Lennon then indicates that people may think he is a “dreamer” for asking people to imagine such things. “But I am not the only one,” says the song. “I hope someday you’ll join us, and the world will be as one.”

When 2011 turned to 2012, Cee Lo Green sang in Times Square and caused a controversy when he altered one line in “Imagine.”

“Cee Lo Green has outraged fans after attempting to improve John Lennon’s ‘Imagine,’” reported The Guardian. “During a televised performance on New Year’s Eve, Green changed Lennon’s lyrics, turning a line that criticizes religion into one that celebrates faith.”

“Cee Lo Green rang in the New Year with a new controversy,” explained the Hollywood Reporter. “The ‘Forget You’ singer fueled outrage after his performance on NBC’s Times Square telecast for doing what many John Lennon fans deemed sacrilege: Changing the lyrics to the late Beatle’s song ‘Imagine’ to say ‘all religion is true’ instead of ‘and no religion, too,” as was Lennon’s original verse.”

Lennon himself insisted that he did believe in God.

“I don’t go along with organized religion and the way it has come about,” he said in a 1966 interview. “I believe in God, but not as one thing, not as an old man in the sky. I believe that what people call God is something in all of us.”

But the first two presidents of this country had a dramatically different view of religion and the role it would play in keeping the people free.

In 1798, as this column has noted before, then-President John Adams sent a message to the Massachusetts Militia.

“While our country remains untainted with the principles and manners, which are now producing desolation in so many parts of the world: while she continues sincere and incapable of insidious and impious policy: We shall have the strongest reason to rejoice in the local destination assigned us by Providence,” says this message as posted by the National Archives.

“Because we have no government armed with power capable of contending with human passions unbridled by morality and religion,” Adams said. “Avarice, ambition and revenge or gallantry, would break the strongest cords of our constitution as a whale goes through a net.
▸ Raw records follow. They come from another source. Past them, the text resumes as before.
(** C25: A program's heap grows until the kernel has no more memory: [alloc] gives a null pointer only when the
    kernel refused the pages it asked for, and then what is free and what is not is as it was; the pages the
    kernel had mapped before it ran out, fewer than were asked for, stay mapped and are lost to the heap.  Otherwise
    it gives an aligned block of memory that was free or is new, and the rest of the new memory is free, joined to
    what was free.  A heap that lost pages goes on working: the next ones are right after them. *)
Theorem heap_grows_until_refused L w h l : layout_ok L → fits w h l →
  wp (Allocator.alloc L : Eff (W * State) Empty_set Z) (w, h)
    (λ '(w', h') p, ∃ l', fits w' h' l' ∧
       (p = 0 ∧ (∃ e, call_ (Syscall.Map (Allocator.grow_len L)) [] w = Fail w' e) ∧ l' = l ∧
          heap_end w <= heap_end w' < heap_end w + Allocator.grow_len L ∨
        taken w w' L l l' p))
    (λ _ _, False).
Proof.
  intros HL [HI Hb Ht]. destruct (alloc_cases L h l HL HI) as (h1 & p & l1 & Ha & HI1 & Ht1 & Hcase).
  unfold wp, Allocator.alloc. unfold mbind at 1, Eff_bind at 1, Allocator.on_heap at 1. rewrite Ha.
  destruct Hcase as [(-> & -> & Hno)|(Hp & Hm & Hfree & Hiff)].
  2: { rewrite (proj2 (Z.eqb_neq p 0)) by lia. exists l1. split.
       - constructor; [done|intros x [Hx _]%Hiff; by apply Hb|lia].
       - right. split_and!; [done|done|intros; left; by apply Hfree|]. intros x. rewrite Hiff. intuition lia. }
  change (negb (0 =? 0)) with false. cbv iota zeta. unfold mbind, Eff_bind, Allocator.ask.
  destruct (heap_end_aligned w) as [Hbound Hal]. destruct (grown_enough L (heap_end w) HL Hal) as (Hn & Hnm & q & Hqm & Hq1 & Hq2).
  pose proof (map_law w (Allocator.grow_len L) Hn Hnm) as Hmap. unfold wp in Hmap.
  destruct (call_ (Syscall.Map (Allocator.grow_len L)) [] w) as [w1 start|w1 e|] eqn:Ec; [|exists l; split; [constructor; [done|intros x ?%Hb; lia|lia]|left; eauto 8]|done].
  destruct Hmap as [-> He]. destruct (heap_end_aligned w1) as [Hbound1 _]. set (n := Allocator.grow_len L) in *.
  unfold layout.PROGRAM_END, layout.STACK_TOP, layout.USER_END, layout.STACK_SIZE, layout.PAGE_SIZE in *.
  destruct (heap_extend_spec (heap_end w) n h1 l HI1) as (h2 & l2 & Hx & HI2 & Ht2 & Hiff2);
    [lia|Z.to_euclidean_division_equations; lia|lia|Z.to_euclidean_division_equations; lia|unfold LIMIT; lia|lia|intros x Hx ?%Hb; lia|].
  unfold Allocator.heap_extend, Allocator.on_heap. rewrite Hx. cbn [mbind result_bind].
  destruct (alloc_cases L h2 l2 HL HI2) as (h3 & p & l3 & Ha3 & HI3 & Ht3 & Hcase). rewrite Ha3. exists l3.
  destruct Hcase as [(-> & -> & Hno3)|(Hp & Hm & Hfree & Hiff)].
  { destruct (Hno3 q Hqm). intros x Hxq. apply Hiff2. right. lia. }
  split; [constructor; [done|intros x [Hx' _]%Hiff; apply Hiff2 in Hx' as [?%Hb|?]; lia|lia]|]. right.
  unfold taken. rewrite He. split_and!; [done|done|intros x Hx'; by apply Hiff2, Hfree|]. intros x. by rewrite Hiff, Hiff2.
Qed.
End heap.

(** * A kernel in memory *)
Module MemOs.

(** New files may have [limit] bytes; handles go from 2 to 9; a thousand pages can be mapped. *)
Record MemOs := mkMemOs { handles : gmap Z Obj; files : gmap (list Z) (list Z); console : list Z; pages : nat; limit : nat }.

Definition with_handles hs w := mkMemOs hs (files w) (console w) (pages w) (limit w).
Definition with_files fs w := mkMemOs (handles w) fs (console w) (pages w) (limit w).
Definition with_console out w := mkMemOs (handles w) (files w) out (pages w) (limit w).
Definition with_pages n w := mkMemOs (handles w) (files w) (console w) n (limit w).

Definition mapped w : nat := Nat.min (pages w) 1000.
Definition end_of_heap w : Z := 4096 * (1 + Z.of_nat (mapped w)).

Definition vacant (hs : gmap Z Obj) : option Z := List.find (λ h, bool_decide (hs !! h = None)) (seqZ 2 8).

Definition insert_handle (o : Obj) w : MemOs * result Errno.Errno Z :=
  match vacant (handles w) with
  | Some h => (with_handles (<[h := o]> (handles w)) w, Ok h)
  | None => (w, Err Errno.TooMany)
  end.

Definition serve (c : Syscall.Syscall) (buf : list Z) w : MemOs * result Errno.Errno Z * list Z :=
  match c with
  | Syscall.Open _ _ =>
    match files w !! buf with Some data => (insert_handle (Reading data) w, buf) | None => (w, Err Errno.NotFound, buf) end
  | Syscall.Create _ _ => (insert_handle (Writing buf []) w, buf)
  | Syscall.Read h _ _ =>
    match handles w !! h with
    | Some (Reading rest) =>
      let n := Nat.min (Nat.min (length buf) 256) (length rest) in
      (with_handles (<[h := Reading (drop n rest)]> (handles w)) w, Ok (Z.of_nat n), take n rest ++ drop n buf)
    | _ => (w, Err Errno.BadHandle, buf)
    end
  | Syscall.Write h _ _ =>
    let n := Nat.min (length buf) 256 in
    match handles w !! h with
    | Some (Writing path data) =>
      if (limit w <? length data + n)%nat then (w, Err Errno.NoSpace, buf)
      else (with_handles (<[h := Writing path (data ++ take n buf)]> (handles w)) w, Ok (Z.of_nat n), buf)
    | _ =>
      if h =? OUTPUT then (with_console (console w ++ concat (Link.plain_text (take n buf))) w, Ok (Z.of_nat n), buf)
      else (w, Err Errno.BadHandle, buf)
    end
  | Syscall.Close h =>
    let w' := with_handles (delete h (handles w)) w in
    match handles w !! h with
    | Some (Writing path data) => (with_files (<[path := data]> (files w)) w', Ok 0, buf)
    | Some _ => (w', Ok 0, buf)
    | None => (w, Err Errno.BadHandle, buf)
    end
  | Syscall.Map n =>
    let k := Z.to_nat (n / 4096) in
    if (mapped w + k <=? 1000)%nat then (with_pages (mapped w + k)%nat w, Ok (end_of_heap w), buf)
    else (with_pages 1000%nat w, Err Errno.NoMemory, buf)
  | _ => (w, Err Errno.NoSys, buf)
  end.

#[export] Instance mem_os : Os MemOs := {
  svc r buffers w :=
    match Syscall.decode r with
    | Ok c =>
      let '(w, answer, after) := serve c (buffers !!! 0%nat) w in
      (w, (match answer with Ok v => v | Err e => wrap 64 (- Errno.code e) end, [after]))
    | Err e => (w, (wrap 64 (- Errno.code e), buffers))
    end;
  as_ptr _ := 0x80000000 }.

Lemma vacant_spec hs h : vacant hs = Some h → hs !! h = None ∧ 2 <= h < 10.
Proof.
  unfold vacant. intros [Hin Hb]%find_some. apply bool_decide_eq_true in Hb. split; [done|].
  apply list_elem_of_In, elem_of_seqZ in Hin. lia.
Qed.

(** A call that is served, and its answer. *)
Lemma call_served c bufs w (Q : MemOs → Z * list (list Z) → Prop) (R : MemOs → Errno.Errno → Prop) :
  Syscall.decode (Syscall.encode c) = Ok c →
  (let '(w', answer, after) := serve c (bufs !!! 0%nat) w in
   match answer with Ok v => v <= MAX_RESULT ∧ Q w' (v, [after]) | Err e => R w' e end) → wp (call c bufs) w Q R.
Proof.
  intros Hd. unfold wp, call. cbn [svc mem_os]. rewrite Hd. destruct (serve c (bufs !!! 0%nat) w) as [[w' [v|e]] after].
  - intros [Hv Hq]. unfold decode_result. by rewrite (proj2 (Z.leb_le _ _) Hv).
  - unfold decode_result. by destruct e.
Qed.

Lemma call__served c bufs w (Q : MemOs → Z → Prop) R : Syscall.decode (Syscall.encode c) = Ok c →
  (let '(w', answer, _) := serve c (bufs !!! 0%nat) w in
   match answer with Ok v => v <= MAX_RESULT ∧ Q w' v | Err e => R w' e end) → wp (call_ c bufs) w Q R.
Proof. intros Hd Hs. apply wp_bind, call_served; [done|]. by destruct (serve c _ w) as [[w' [v|e]] after]. Qed.

Lemma insert_handle_spec o w : let '(w', answer) := insert_handle o w in
  files w' = files w ∧ match answer with
  | Ok h => h <= MAX_RESULT ∧ handles w !! h = None ∧ handles w' = <[h := o]> (handles w)
  | Err _ => handles w' = handles w
  end.
Proof.
  unfold insert_handle. destruct (vacant (handles w)) as [h|] eqn:Ev; [|done]. apply vacant_spec in Ev as [? ?].
  unfold MAX_RESULT. split_and!; [done|lia|done|done].
Qed.

#[export] Program Instance mem_lawful : LawfulOs MemOs := {
  opened := handles; file w path := files w !! path; on_console w := bool_decide (handles w !! OUTPUT = None);
  printed := console; heap_end := end_of_heap }.
Next Obligation.
  intros w path. apply call__served; [done|]. change ([path] !!! 0%nat) with path. cbn [serve].
  destruct (files w !! path) as [data|] eqn:Ef; [|done]. pose proof (insert_handle_spec (Reading data) w) as Hi.
  destruct (insert_handle (Reading data) w) as [w' [h|e]]; destruct Hi as [Hf Hi]; [|by rewrite Hf].
  destruct Hi as (Hm & Hn & Hh). split_and!; [done|done|by rewrite Hf|eauto].
Qed.
Next Obligation.
  intros w h rest buf Ho. apply call_served; [done|]. change ([buf] !!! 0%nat) with buf. cbn [serve]. rewrite Ho.
  set (n := Nat.min _ _). split; [unfold MAX_RESULT; lia|]. exists n, (take n rest ++ drop n buf). split_and!; try done; try lia.
  - destruct rest; [by left|]. destruct buf; [by right|]. subst n. cbn [length]. lia.
  - rewrite length_app, length_take, length_drop. lia.
  - rewrite take_app_le by (rewrite length_take; lia). rewrite take_take. f_equal. lia.
Qed.
Next Obligation.
  intros w path. apply call__served; [done|]. change ([path] !!! 0%nat) with path. cbn [serve].
  pose proof (insert_handle_spec (Writing path []) w) as Hi.
  destruct (insert_handle (Writing path []) w) as [w' [h|e]]; destruct Hi as [Hf Hi]; [|by rewrite Hf].
  destruct Hi as (Hm & Hn & Hh). split_and!; [done|done|by rewrite Hf|done].
Qed.
Next Obligation.
  intros w h path data bytes Ho Hne. apply call__served; [done|]. change ([bytes] !!! 0%nat) with bytes. cbn [serve]. rewrite Ho.
  destruct (_ <? _)%nat; [done|]. split; [unfold MAX_RESULT; lia|]. eexists. split_and!; [done| |lia|done|done].
  destruct bytes; [done|cbn [length]; lia].
Qed.
Next Obligation.
  intros w h o Ho. apply call__served; [done|]. cbn [serve]. rewrite Ho. destruct o as [rest|path data|]; (split; [done|]); [done| |done].
  split; [done|]. cbn. by rewrite lookup_insert_eq.
Qed.
Next Obligation.
  intros w bytes Hc. apply bool_decide_eq_true in Hc. apply call__served; [done|]. change ([bytes] !!! 0%nat) with bytes. cbn [serve].
  rewrite Hc. change (OUTPUT =? OUTPUT) with true. cbv iota. split; [unfold MAX_RESULT; lia|]. split_and!; [done|done|].
  by apply bool_decide_eq_true.
Qed.
Next Obligation.
  intros w. unfold end_of_heap, mapped, layout.PROGRAM_END, layout.STACK_TOP, layout.USER_END, layout.STACK_SIZE, layout.PAGE_SIZE.
  split; [lia|]. rewrite Z.mul_comm. by apply Z.mod_mul.
Qed.
Next Obligation.
  intros w n Hn Hm. unfold layout.PAGE_SIZE in Hm. apply call__served; [done|]. cbn [serve].
  pose proof (Z.div_mod n 4096). pose proof (Z.div_pos n 4096).
  destruct (Nat.leb_spec (mapped w + Z.to_nat (n / 4096)) 1000) as [Hl|Hl].
  2: { assert (Hw : (mapped w ≤ 1000)%nat) by apply Nat.le_min_r. unfold end_of_heap.
       change (mapped (with_pages 1000 w)) with 1000%nat. generalize dependent (mapped w). intros m **. lia. }
  split; [unfold MAX_RESULT, end_of_heap, mapped; lia|]. split; [done|]. unfold end_of_heap. unfold mapped at 1. cbn [with_pages pages].
  rewrite Nat.min_l by done. lia.
Qed.
End MemOs.

(** ** On this kernel *)
Import MemOs.

Definition docs : list Z := str "/notes.txt".
Definition machine (limit : nat) : MemOs := mkMemOs ∅ {[ docs := str "old" ]} [] 0 limit.

(** A write that fails cuts the old file: when the kernel takes no more (the file is too long, or the memory for
    such files is used up), [fs::write] returns the error and drops the new file, which closes its handle, and the
    kernel puts what there is of it in place of the old file. *)
Theorem failed_write_truncates :
  match (fs_write docs (replicate 600 7) : Eff _ _ _) (machine 300) with
  | Fail w e => e = Errno.NoSpace ∧ file (machine 300) docs = Some (str "old") ∧ file w docs = Some (replicate 256 7)
  | _ => False
  end.
Proof. vm_compute. split_and!; reflexivity. Qed.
“Our Constitution,” Adams added, “was made only for a moral and religious people. It is wholly inadequate to the government of any other.”
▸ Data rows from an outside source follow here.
Lemma Grid_at_the_end_shows_the_entry_numbers_witness :
  let s := mkGameState [12; 11] 6 false true in
  let es := [RunClicked; Responded 0 [s; s]] in
  exists res v,
    nth_error (tableRes (app (run es))) 0 = Some res
    /\ TableResult.moveCount res <= 4
    /\ Grid 5 4 (TableResult.replay res) = Some v
    /\ moves v = 1 /\ fruits v = 1.
Proof.
  intros s es.
  destruct (nth_error (tableRes (app (run es))) 0) as [res|] eqn:E;
    [|discriminate E].
  assert (M : TableResult.moveCount res = 1) by now inversion E.
  assert (F : TableResult.fruitCount res = 1) by now inversion E.
  assert (H : TableResult.moveCount res <= 4) by (rewrite M; lia).
  destruct (@Grid_at_the_end_shows_the_entry_numbers es 0 res 5 4 E H)
    as (v & G & Mv & Fv).
  exists res, v. split; [reflexivity|]. split; [exact H|].
  split; [exact G|]. split; congruence.
Defined.

(** ** Adding and removing the second grid *)

(** X15. In a reachable state, adding the second grid mounts its
    [ModelSelect], whose effect replaces the training budget of lane 2 by
    the default for its agent; removing the second grid changes no training
    budget.  Either way the agents and seeds stay, and two presses give back
    the toggle as it was with both lanes empty. *)
Theorem toggling_second_grid_reapplies_default_budget :
  forall es : list Event,
    let w := run es in
    let w' := handle ToggleClicked w in
    (twoGrids (app w) = false ->
     eps2 (app w') = epsEffect (agent2 (app w)) (eps2 (app w)))
    /\ (twoGrids (app w) = true -> eps2 (app w') = eps2 (app w))
    /\ eps1 (app w') = eps1 (app w)
    /\ (let w2 := handle ToggleClicked w' in
        twoGrids (app w2) = twoGrids (app w)
        /\ agent1 (app w2) = agent1 (app w) /\ agent2 (app w2) = agent2 (app w)
        /\ seed1 (app w2) = seed1 (app w) /\ seed2 (app w2) = seed2 (app w)
        /\ gameStates1 (app w2) = [] /\ gameStates2 (app w2) = []).
Proof.
  intros es w w'. subst w'. cbn [handle].
  rewrite !settle_eps1, !settle_eps2, !settle_twoGrids, !settle_agent1,
    !settle_agent2, !settle_seed1, !settle_seed2, !settle_gameStates1,
    !settle_gameStates2.
  cbn. rewrite !String.eqb_refl, !settle_twoGrids. cbn.
  rewrite negb_involutive.
  split; [intros ->; reflexivity|].
  split; [intros ->; reflexivity|].
  repeat split;
    rewrite ?settle_agent1, ?settle_agent2, ?settle_seed1, ?settle_seed2;
    reflexivity.
Qed.

Lemma toggling_second_grid_reapplies_default_budget_witness :
  let es := [ToggleClicked; AgentChosen Lane2 "deep-ql";
             EpsChosen Lane2 "3k"; ToggleClicked] in
  twoGrids (app (run es)) = false
  /\ eps2 (app (run es)) = "3k"
  /\ eps2 (app (handle ToggleClicked (run es))) = "50k".
Proof.
  intros es.
  assert (T : twoGrids (app (run es)) = false) by reflexivity.
  split; [exact T|]. split; [reflexivity|].
  destruct (toggling_second_grid_reapplies_default_budget es) as (E & _).
  rewrite (E T). reflexivity.
Defined.

(** ** The training budget of lane 1 fits its agent *)

Lemma epsEffect_fits (v eps : string) (old : string) :
  v = "a*" \/ v = "apx-ql" \/ v = "deep-ql" ->
  fits old eps -> old <> v -> fits v (epsEffect v eps).
Proof.
  intros [-> | [-> | ->]] F N.
  - left. now split.
  - right; left. split; [reflexivity|].
    destruct epsEffect_heavy with (agent := "apx-ql") (eps := eps) as [M _];
      [discriminate|reflexivity|exact M].
  - right; right. split; [reflexivity|].
    assert (M : JS.mem ["1k"; "3k"; "5k"] eps = false).
    { destruct F as [[_ ->] | [[_ H] | [E _]]]; [reflexivity| |congruence].
      unfold JS.mem in *. cbn [existsb] in *.
      rewrite !orb_true_iff, !String.eqb_eq in H.
      destruct H as [-> | [-> | [-> | H]]]; try reflexivity; discriminate H. }
    unfold epsEffect. cbn [String.eqb Ascii.eqb Bool.eqb].
    change (JS.includes "deep-ql" "deep") with true. rewrite M. reflexivity.
Qed.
Just two years before Adams wrote those words, President George Washington, as this column has also noted before, published a Farewell Address that made a similar point.

“Of all the dispositions and habits which lead to political prosperity, religion and morality are indispensable supports,” said Washington. “In vain would that man claim the tribute of patriotism who should labor to subvert these great pillars of human happiness—these firmest props of the duties of men and citizens.

“The mere politician, equally with the pious man, ought to respect and to cherish them,” said Washington. “A volume could not trace all their connections with private and public felicity. Let it simply be asked, Where is the security for property, for reputation, for life, if the sense of religious obligation desert the oaths which are the instruments of investigation in courts of justice?

“And let us with caution indulge the supposition that morality can be maintained without religion,” said Washington, “Whatever may be conceded to the influence of refined education on minds of peculiar structure, reason and experience both forbid us to expect that national morality can prevail in exclusion of religious principle.”

There was one very profound way—the holding of other human beings as slaves—in which Washington himself violated the founding principle of this country. That principle, as expressed in the Declaration of Independence, says “that all men are created equal, that they are endowed by their Creator with certain unalienable Rights, that among these are Life, Liberty and the pursuit of Happiness.”

When he died, at least, Washington did free his slaves. “Despite having been an enslaver for 56 years, George Washington struggled with the institution of slavery and wrote of his desire to end the practice,” says the Mount Vernon website. “At the end of his life, Washington made the decision to free all of the enslaved people he owned in his 1799 will.”

After the ball dropped in Times Square this year, bringing in 2024, they played a recording at the celebration there of Frank Sinatra singing “New York, New York.”

It is a much better song than “Imagine.”